Recently returned from a whole week in NYC, my first visit since 1990. My first visit was 1980 and that was kind of grim city, lots of graffiti, litter, and urine stink. Things were much better by 1990, and even better today.
Safety: I had some people who asked about safety, honestly, took the subway 15 times and walked everywhere else and always felt safe (because I was safe, never saw or experienced anything). It's a let your cell phone sit on the restaurant table and keep your wallet in your back pocket kind of place. I've spent 28 days nights in Manhattan over the years and never an incident of any kind, personal or seen. Note that I have spent less time in Paris, Rome, Madrid, and Barcelona combined and have had lots of person experiences in those places: 2 attempted pickpocketings, 1 attempted scam at the metro ticket machine, 1 petition/pickpocket scam, and seen several other attempts, plus stories from friends. To me it's a no brainer that New York is safer than those four cities, at least for tourists doing touristy things.

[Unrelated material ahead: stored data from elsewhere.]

(* ===== verification/PPCMemorySpec.v ===== *)
(** * What the memory instructions do

    Theorems about loads, stores and strings on ordinary memory, for every
    translation and cache setting [PPCMemory.plain] allows. *)
From S2P Require PPCSpec.
From S2P Require Export PPCFootprint.
From S2P Require Export PPCMemory.

Section MemorySpec.
Context {W : Type} {D : Devices W} {Q : NoMemchecks D}.
Implicit Types m : Machine W.

(** ** Evaluation on a machine that takes no data exception *)

Definition no_dsi (s : PowerPCState) : Prop := pending s EXCEPTION_DSI = false.

Lemma unless_dsi_eval f m : no_dsi (ppc m) -> unless_dsi f m = Done tt (with_ppc (f (ppc m)) m).
Proof. intros H. unfold unless_dsi, get, mbind, mget, dsi_raised. by rewrite H. Qed.

(** Registers change, memory stays. *)
Lemma becomes_registers s f m m' t : becomes s f m m' -> becomes t f m (with_ppc t m').
Proof.
  intros [R M B [Y1 Y2] V]. constructor; try done.
  change (psys (with_ppc t m')) with (psys m'). rewrite R at 1. by destruct m.
Qed.

Lemma load_plain m n conv inst a p : ready m -> no_dsi (ppc m) -> (0 < n)%nat -> plain m a (Z.of_nat n) p ->
  exists m', load n conv inst a m = Done tt m' /\
    becomes (set_gpr (RD inst) (conv (from_be (bytes_from (pbyte m) p n))) (ppc m)) (pbyte m) m m'.
Proof.
  intros Hm Hs Hn Hp. destruct (mmu_read_plain m n a p Hm Hn Hp) as (m1 & E1 & H1).
  unfold load. rewrite (mbind_done _ _ _ _ _ E1). rewrite <- (becomes_ppc _ _ _ _ H1) in Hs. rewrite unless_dsi_eval by done.
  eexists. split; [reflexivity|]. rewrite (becomes_ppc _ _ _ _ H1). by eapply becomes_registers.
Qed.
Lemma store_plain m n inst a p : ready m -> wf (ppc m) -> (0 < n <= 4)%nat -> plain m a (Z.of_nat n) p ->
  exists m', store_gpr n inst a m = Done tt m' /\
    becomes (ppc m) (patch (pbyte m) p (to_be n (get_gpr (ppc m) (RS inst)))) m m'.
Proof.
  intros Hm Hw Hn Hp. unfold store_gpr, get, mbind at 1, mget. apply mmu_write_plain; try done. by apply get_gpr_range.
Qed.
Definition gentable2 : list Z :=
  [0x01; 0x02; 0x04; 0x06; 0x08; 0x0A; 0x0C; 0x0E; 0x0F; 0x11; 0x13; 0x15; 0x17; 0x19; 0x1B; 0x1C].

Definition gentable3 : list Z :=
  [0x0E; 0x11; 0x0B; 0x18; 0x01; 0x05; 0x03; 0x1C; 0x0F; 0x06; 0x15; 0x0A; 0x17; 0x13; 0x0C; 0x04;
   0x1A; 0x08; 0x10; 0x07; 0x1B; 0x14; 0x0D; 0x02; 0x29; 0x34; 0x1F; 0x25; 0x2F; 0x37; 0x1E; 0x28;
   0x33; 0x2D; 0x21; 0x30; 0x2C; 0x31; 0x27; 0x38; 0x22; 0x35; 0x2E; 0x2A; 0x32; 0x24; 0x1D; 0x20].

Definition crctable0 : list Z :=
  [0x0000; 0x1081; 0x2102; 0x3183; 0x4204; 0x5285; 0x6306; 0x7387;
   0x8408; 0x9489; 0xA50A; 0xB58B; 0xC60C; 0xD68D; 0xE70E; 0xF78F].

Definition crctable1 : list Z :=
  [0x0000; 0x1189; 0x2312; 0x329B; 0x4624; 0x57AD; 0x6536; 0x74BF; 0x8C48; 0x9DC1; 0xAF5A; 0xBED3; 0xCA6C; 0xDBE5; 0xE97E; 0xF8F7].

Definition gensubtable : list Z :=
  [0x34; 0x1C; 0x84; 0x9E; 0xFD; 0xA4; 0xB6; 0x7B].

Definition table0 : list Z :=
  [0x01010400; 0x00000000; 0x00010000; 0x01010404; 0x01010004; 0x00010404; 0x00000004; 0x00010000;
   0x00000400; 0x01010400; 0x01010404; 0x00000400; 0x01000404; 0x01010004; 0x01000000; 0x00000004;
   0x00000404; 0x01000400; 0x01000400; 0x00010400; 0x00010400; 0x01010000; 0x01010000; 0x01000404;
   0x00010004; 0x01000004; 0x01000004; 0x00010004; 0x00000000; 0x00000404; 0x00010404; 0x01000000;
   0x00010000; 0x01010404; 0x00000004; 0x01010000; 0x01010400; 0x01000000; 0x01000000; 0x00000400;
   0x01010004; 0x00010000; 0x00010400; 0x01000004; 0x00000400; 0x00000004; 0x01000404; 0x00010404;
   0x01010404; 0x00010004; 0x01010000; 0x01000404; 0x01000004; 0x00000404; 0x00010404; 0x01010400;
   0x00000404; 0x01000400; 0x01000400; 0x00000000; 0x00010004; 0x00010400; 0x00000000; 0x01010004].

Definition table1 : list Z :=
  [0x80108020; 0x80008000; 0x00008000; 0x00108020; 0x00100000; 0x00000020; 0x80100020; 0x80008020;
   0x80000020; 0x80108020; 0x80108000; 0x80000000; 0x80008000; 0x00100000; 0x00000020; 0x80100020;
   0x00108000; 0x00100020; 0x80008020; 0x00000000; 0x80000000; 0x00008000; 0x00108020; 0x80100000;
   0x00100020; 0x80000020; 0x00000000; 0x00108000; 0x00008020; 0x80108000; 0x80100000; 0x00008020;
   0x00000000; 0x00108020; 0x80100020; 0x00100000; 0x80008020; 0x80100000; 0x80108000; 0x00008000;
   0x80100000; 0x80008000; 0x00000020; 0x80108020; 0x00108020; 0x00000020; 0x00008000; 0x80000000;
   0x00008020; 0x80108000; 0x00100000; 0x80000020; 0x00100020; 0x80008020; 0x80000020; 0x00100020;
   0x00108000; 0x00000000; 0x80008000; 0x00008020; 0x80000000; 0x80100020; 0x80108020; 0x00108000].

Definition table2 : list Z :=
  [0x00000208; 0x08020200; 0x00000000; 0x08020008; 0x08000200; 0x00000000; 0x00020208; 0x08000200;
   0x00020008; 0x08000008; 0x08000008; 0x00020000; 0x08020208; 0x00020008; 0x08020000; 0x00000208;
   0x08000000; 0x00000008; 0x08020200; 0x00000200; 0x00020200; 0x08020000; 0x08020008; 0x00020208;
   0x08000208; 0x00020200; 0x00020000; 0x08000208; 0x00000008; 0x08020208; 0x00000200; 0x08000000;
   0x08020200; 0x08000000; 0x00020008; 0x00000208; 0x00020000; 0x08020200; 0x08000200; 0x00000000;
   0x00000200; 0x00020008; 0x08020208; 0x08000200; 0x08000008; 0x00000200; 0x00000000; 0x08020008;
   0x08000208; 0x00020000; 0x08000000; 0x08020208; 0x00000008; 0x00020208; 0x00020200; 0x08000008;
   0x08020000; 0x08000208; 0x00000208; 0x08020000; 0x00020208; 0x00000008; 0x08020008; 0x00020200].

Definition table3 : list Z :=
  [0x00802001; 0x00002081; 0x00002081; 0x00000080; 0x00802080; 0x00800081; 0x00800001; 0x00002001;
   0x00000000; 0x00802000; 0x00802000; 0x00802081; 0x00000081; 0x00000000; 0x00800080; 0x00800001;
   0x00000001; 0x00002000; 0x00800000; 0x00802001; 0x00000080; 0x00800000; 0x00002001; 0x00002080;
   0x00800081; 0x00000001; 0x00002080; 0x00800080; 0x00002000; 0x00802080; 0x00802081; 0x00000081;
   0x00800080; 0x00800001; 0x00802000; 0x00802081; 0x00000081; 0x00000000; 0x00000000; 0x00802000;
   0x00002080; 0x00800080; 0x00800081; 0x00000001; 0x00802001; 0x00002081; 0x00002081; 0x00000080;
   0x00802081; 0x00000081; 0x00000001; 0x00002000; 0x00800001; 0x00002001; 0x00802080; 0x00800081;
   0x00002001; 0x00002080; 0x00800000; 0x00802001; 0x00000080; 0x00800000; 0x00002000; 0x00802080].

Definition table4 : list Z :=
  [0x00000100; 0x02080100; 0x02080000; 0x42000100; 0x00080000; 0x00000100; 0x40000000; 0x02080000;
   0x40080100; 0x00080000; 0x02000100; 0x40080100; 0x42000100; 0x42080000; 0x00080100; 0x40000000;
   0x02000000; 0x40080000; 0x40080000; 0x00000000; 0x40000100; 0x42080100; 0x42080100; 0x02000100;
   0x42080000; 0x40000100; 0x00000000; 0x42000000; 0x02080100; 0x02000000; 0x42000000; 0x00080100;
   0x00080000; 0x42000100; 0x00000100; 0x02000000; 0x40000000; 0x02080000; 0x42000100; 0x40080100;
   0x02000100; 0x40000000; 0x42080000; 0x02080100; 0x40080100; 0x00000100; 0x02000000; 0x42080000;
   0x42080100; 0x00080100; 0x42000000; 0x42080100; 0x02080000; 0x00000000; 0x40080000; 0x42000000;
   0x00080100; 0x02000100; 0x40000100; 0x00080000; 0x00000000; 0x40080000; 0x02080100; 0x40000100].

Definition table5 : list Z :=
  [0x20000010; 0x20400000; 0x00004000; 0x20404010; 0x20400000; 0x00000010; 0x20404010; 0x00400000;
   0x20004000; 0x00404010; 0x00400000; 0x20000010; 0x00400010; 0x20004000; 0x20000000; 0x00004010;
   0x00000000; 0x00400010; 0x20004010; 0x00004000; 0x00404000; 0x20004010; 0x00000010; 0x20400010;
   0x20400010; 0x00000000; 0x00404010; 0x20404000; 0x00004010; 0x00404000; 0x20404000; 0x20000000;
   0x20004000; 0x00000010; 0x20400010; 0x00404000; 0x20404010; 0x00400000; 0x00004010; 0x20000010;
   0x00400000; 0x20004000; 0x20000000; 0x00004010; 0x20000010; 0x20404010; 0x00404000; 0x20400000;
   0x00404010; 0x20404000; 0x00000000; 0x20400010; 0x00000010; 0x00004000; 0x20400000; 0x00404010;
   0x00004000; 0x00400010; 0x20004010; 0x00000000; 0x20404000; 0x20000000; 0x00400010; 0x20004010].

Definition table6 : list Z :=
  [0x00200000; 0x04200002; 0x04000802; 0x00000000; 0x00000800; 0x04000802; 0x00200802; 0x04200800;
   0x04200802; 0x00200000; 0x00000000; 0x04000002; 0x00000002; 0x04000000; 0x04200002; 0x00000802;
   0x04000800; 0x00200802; 0x00200002; 0x04000800; 0x04000002; 0x04200000; 0x04200800; 0x00200002;
   0x04200000; 0x00000800; 0x00000802; 0x04200802; 0x00200800; 0x00000002; 0x04000000; 0x00200800;
   0x04000000; 0x00200800; 0x00200000; 0x04000802; 0x04000802; 0x04200002; 0x04200002; 0x00000002;
   0x00200002; 0x04000000; 0x04000800; 0x00200000; 0x04200800; 0x00000802; 0x00200802; 0x04200800;
   0x00000802; 0x04000002; 0x04200802; 0x04200000; 0x00200800; 0x00000000; 0x00000002; 0x04200802;
   0x00000000; 0x00200802; 0x04200000; 0x00000800; 0x04000002; 0x04000800; 0x00000800; 0x00200002].

Definition table7 : list Z :=
  [0x10001040; 0x00001000; 0x00040000; 0x10041040; 0x10000000; 0x10001040; 0x00000040; 0x10000000;
   0x00040040; 0x10040000; 0x10041040; 0x00041000; 0x10041000; 0x00041040; 0x00001000; 0x00000040;
   0x10040000; 0x10000040; 0x10001000; 0x00001040; 0x00041000; 0x00040040; 0x10040040; 0x10041000;
   0x00001040; 0x00000000; 0x00000000; 0x10040040; 0x10000040; 0x10001000; 0x00041040; 0x00040000;
   0x00041040; 0x00040000; 0x10041000; 0x00001000; 0x00000040; 0x10040040; 0x00001000; 0x00041040;
   0x10001000; 0x00000040; 0x10000040; 0x10040000; 0x10040040; 0x10000000; 0x00040000; 0x10001040;
   0x00000000; 0x10041040; 0x00040040; 0x10000040; 0x10040000; 0x10001000; 0x10001040; 0x00000000;
   0x10041040; 0x00041000; 0x00041000; 0x00001040; 0x00001040; 0x00040040; 0x10000000; 0x10041000].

Day 1: I always get the window seat and sometimes flying into LaGuardia the payoff is huge. Flew out past Staten Island and did a 180 turn and then the slow fly up the Hudson, all the bridges, all the skyscrapers-- it's magnificent. Saw the parked Trump plane while landing. I am a transit guy (and the last time at was at LGA and used a taxi he got lost!) so skipped the taxi/Uber line and took the free shuttle to Jackson Heights. If I knew the address where George Santos (supposedly) lived here as a toddler I would have walked by, but didn't have it. Saw on Google Maps an Indian restaurant called Angel with a 4.8 rating right at the bus stop, so we headed in with our bags and I experienced my first NYC dining shed, those temporary covid era shelters erected right in a driving/parking lane and still standing, allowing al fresco dining all over the city. The Indian food was just wonderful, so spicy and authentic (as authentic as non-veg can be). Then it was into the subway, much cleaner than I have ever experienced, no odors. They have contactless payment so no special plastic cards or tickets to buy, really handy. Arrived at apartment in the East Village. Ate at a French restaurant, it was good and expensive. The expat French community is really big in NYC. We even visited a bakery near the apartment that ships in French flour (we watched it unloaded, a lot of time in NYC is spent watching deliveries being made) for a very authentic baguette and pain au chocolat.